Secondly, it's no longer just reporters and activists like Neumeister who are requesting information. Thank Edward Snowden, tech-savvy bloggers and just plain concerned citizens who have figured out how to ask for everything from police call documents to militarization of law enforcement to handling of marijuana cases.

Some just want to know what kinds of information the government has on them.

"People, particularly in Minnesota, are showing lots of distrust in the technology," such as license plate tracking and captured videos, Neumeister said.

"The fact is, in a goofy kind of way, information is blood," said Neumeister. "You need information to assert your rights."

Take the case of police body cameras, which are now being tested in Minneapolis. Those who favor the cameras mostly agree that filming should be user-trigged, rather than continuous, otherwise random capture of information about innocent people could be stored by police or made public.

Transparency advocates acknowledge that some video may be lost because officers fail to turn the cameras on, but that is a lesser problem than privacy concerns of continuous filming.

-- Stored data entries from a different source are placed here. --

Lemma init_directory_spec virt s f free :
  free_ok s (f :: free) -> free <> [] ->
  wp (init_directory virt) (fun t s' => t = f /\ is_frame f /\ free_ok s' free /\ only_in f s s' /\
    forall g, 0 <= g < 512 -> match directory_entry virt g with
      | Some p => table_entry s' f g = p
      | None => word s' (pte_at f g) = 0 end) s.
Proof.
  intros Hok Hn. unfold init_directory. apply wp_bind. eapply wp_mono; [by apply create_page_table_spec|].
  intros t s1. cbn beta. rewrite decide_False by done. intros (-> & Hf & Hnin & Hok1 & Ho1 & Hz).
  pose proof (is_frame_pos f Hf). destruct (Z.eqb_spec f 0); [lia|]. apply wp_bind.
  assert (He : forall s' j, word s' (pte_at f j) = 0 -> table_entry s' f j = pte_of_word 0)
    by (intros s' j E; unfold table_entry; by rewrite E).
  assert (Hfin : forall s', mem_ptr s' = mem_ptr s1 -> only_in f s1 s' ->
    free_ok s' free /\ only_in f s s').
  { intros s' Hp Ho. split; [by eapply free_ok_only_in|]. intros a Ha. rewrite Ho by done. by apply Ho1. }
  assert (Hstep : forall i a r w x u s' (Q : unit -> fmem -> Prop), 0 <= i < 512 ->
    word s' (pte_at f i) = 0 -> mem_ptr s' = mem_ptr s1 -> only_in f s1 s' ->
    (forall s'', mem_ptr s'' = mem_ptr s1 -> only_in f s1 s'' ->
      table_entry s'' f i = giga_entry (pte_of_word 0) a r w x u ->
      (forall j, 0 <= j < 512 -> j <> i -> word s'' (pte_at f j) = word s' (pte_at f j)) -> Q tt s'') ->
    wp (configure_page_entry (pte_at f i) a r w x u GIGA) Q s').
  { intros i a r w x u s' Q Hi Hz' Hp Ho HQ.
    eapply wp_configure_table; [done|done|rewrite He by done; apply configured_giga|by auto with xinul|].
    intros s'' Hp' Ho' Et Hj. apply HQ; [congruence| |done|done]. intros b Hb. rewrite Ho' by done. by apply Ho. }
  assert (Hfrom : forall s' s'' j, word s'' (pte_at f j) = word s' (pte_at f j) ->
    table_entry s'' f j = table_entry s' f j) by (intros s' s'' j E; unfold table_entry; by rewrite E).
  destruct virt.
  - apply wp_bind, Hstep; [unfold KERNEL_SPACE; lia|apply Hz; unfold KERNEL_SPACE; lia|done|done|].
    intros s2 Hp2 Ho2 E2 Hj2.
    apply Hstep; [unfold VRAM_SPACE_1; lia|rewrite Hj2; [apply Hz|..]; unfold VRAM_SPACE_1, KERNEL_SPACE; lia|done|done|].
    intros s3 Hp3 Ho3 E3 Hj3. apply wp_ret. destruct (Hfin s3 Hp3 Ho3). split_and!; try done.
    intros g Hg. unfold KERNEL_SPACE, VRAM_SPACE_1 in *. unfold directory_entry, kernel_giga.
    destruct (Z.eqb_spec g 0) as [->|]; [simpl; by rewrite (Hfrom s2) by (apply Hj3; lia)|].
    destruct (Z.eqb_spec g 2) as [->|]; [by destruct (Z.eqb_spec 2 1)|].
    rewrite andb_false_r. destruct (Z.eqb_spec g 3) as [->|]; simpl; rewrite Hj3, Hj2 by lia; apply Hz; lia.
  - apply wp_bind, Hstep; [lia|apply Hz; lia|done|done|]. intros s2 Hp2 Ho2 E2 Hj2.
    unfold USERSPACE, VRAM_SPACE_1, VRAM_SPACE_2 in *.
    apply wp_bind, Hstep; [lia|rewrite Hj2 by lia; apply Hz; lia|done|done|]. intros s3 Hp3 Ho3 E3 Hj3.
    apply wp_bind, Hstep; [lia|rewrite Hj3, Hj2 by lia; apply Hz; lia|done|done|]. intros s4 Hp4 Ho4 E4 Hj4.
    apply Hstep; [lia|rewrite Hj4, Hj3, Hj2 by lia; apply Hz; lia|done|done|]. intros s5 Hp5 Ho5 E5 Hj5.
    apply wp_ret. destruct (Hfin s5 Hp5 Ho5). split_and!; try done.
    intros g Hg. unfold directory_entry, kernel_giga.
    destruct (Z.eqb_spec g 1) as [->|].
    { simpl. rewrite (Hfrom s4), (Hfrom s3); [done|apply Hj4; lia|apply Hj5; lia]. }
    simpl. rewrite andb_false_r. destruct (Z.eqb_spec g 0) as [->|].
    { simpl. rewrite (Hfrom s4), (Hfrom s3), (Hfrom s2); [done|apply Hj3; lia|apply Hj4; lia|apply Hj5; lia]. }
    destruct (Z.eqb_spec g 2) as [->|].
    { simpl. rewrite (Hfrom s4); [done|apply Hj5; lia]. }
    destruct (Z.eqb_spec g 3) as [->|]; [done|]. simpl. rewrite Hj5, Hj4, Hj3, Hj2 by lia. apply Hz; lia.
Qed.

The Minnesota Coalition on Government Information (MNCOGI), a government transparency advocate group, was set to present its recommendations on police cams to the Legislature on Tuesday.

"The existing law is good so far," said Gary Hill, president of MNCOGI. "It's widely presumed that almost everything government employees do is public."

Hill said cameras could be extremely helpful "in cases like Ferguson [the police shooting of Michael Brown], where you have several contradictory versions of what happened. It's not possible that everyone who testified was correct."

Currently, the standard operating procedures of the body cams prohibit filming during SWAT team operations, something MNCOGI considers a shortcoming in the law because "SWAT raids constitute some of the most contentious uses of law enforcement authority."

Hill says capturing incidents on cameras is not enough — we need guarantees of what kinds of police actions must be released, and which must remain private.

Given President Obama's call for more police cameras, "it's going to become the norm," said Hill.

"If you want to build support of police in the community, you can't collect all the film and then not make it public," Hill said.

In the case of car services, the city of St. Paul wants to license drivers so that there is public information about them, just like cabdrivers. Uber said such information would allow competitors to lure their employees away.

But how does that square with a customer's right to know they are getting into a car with a safe driver? Neumeister asks.

"When I get into a car with Uber, I want to know, what is his background?" Neumeister said.

Neumeister said he often helps people request data, and he's filed hundreds of requests himself. He only expects issues such as body cams and Uber conflicts to increase.

"The technology is changing, and that's one of the things that has to be confronted," Neumeister said. "Bottom line, we regular people have the right to ask the government about ourselves."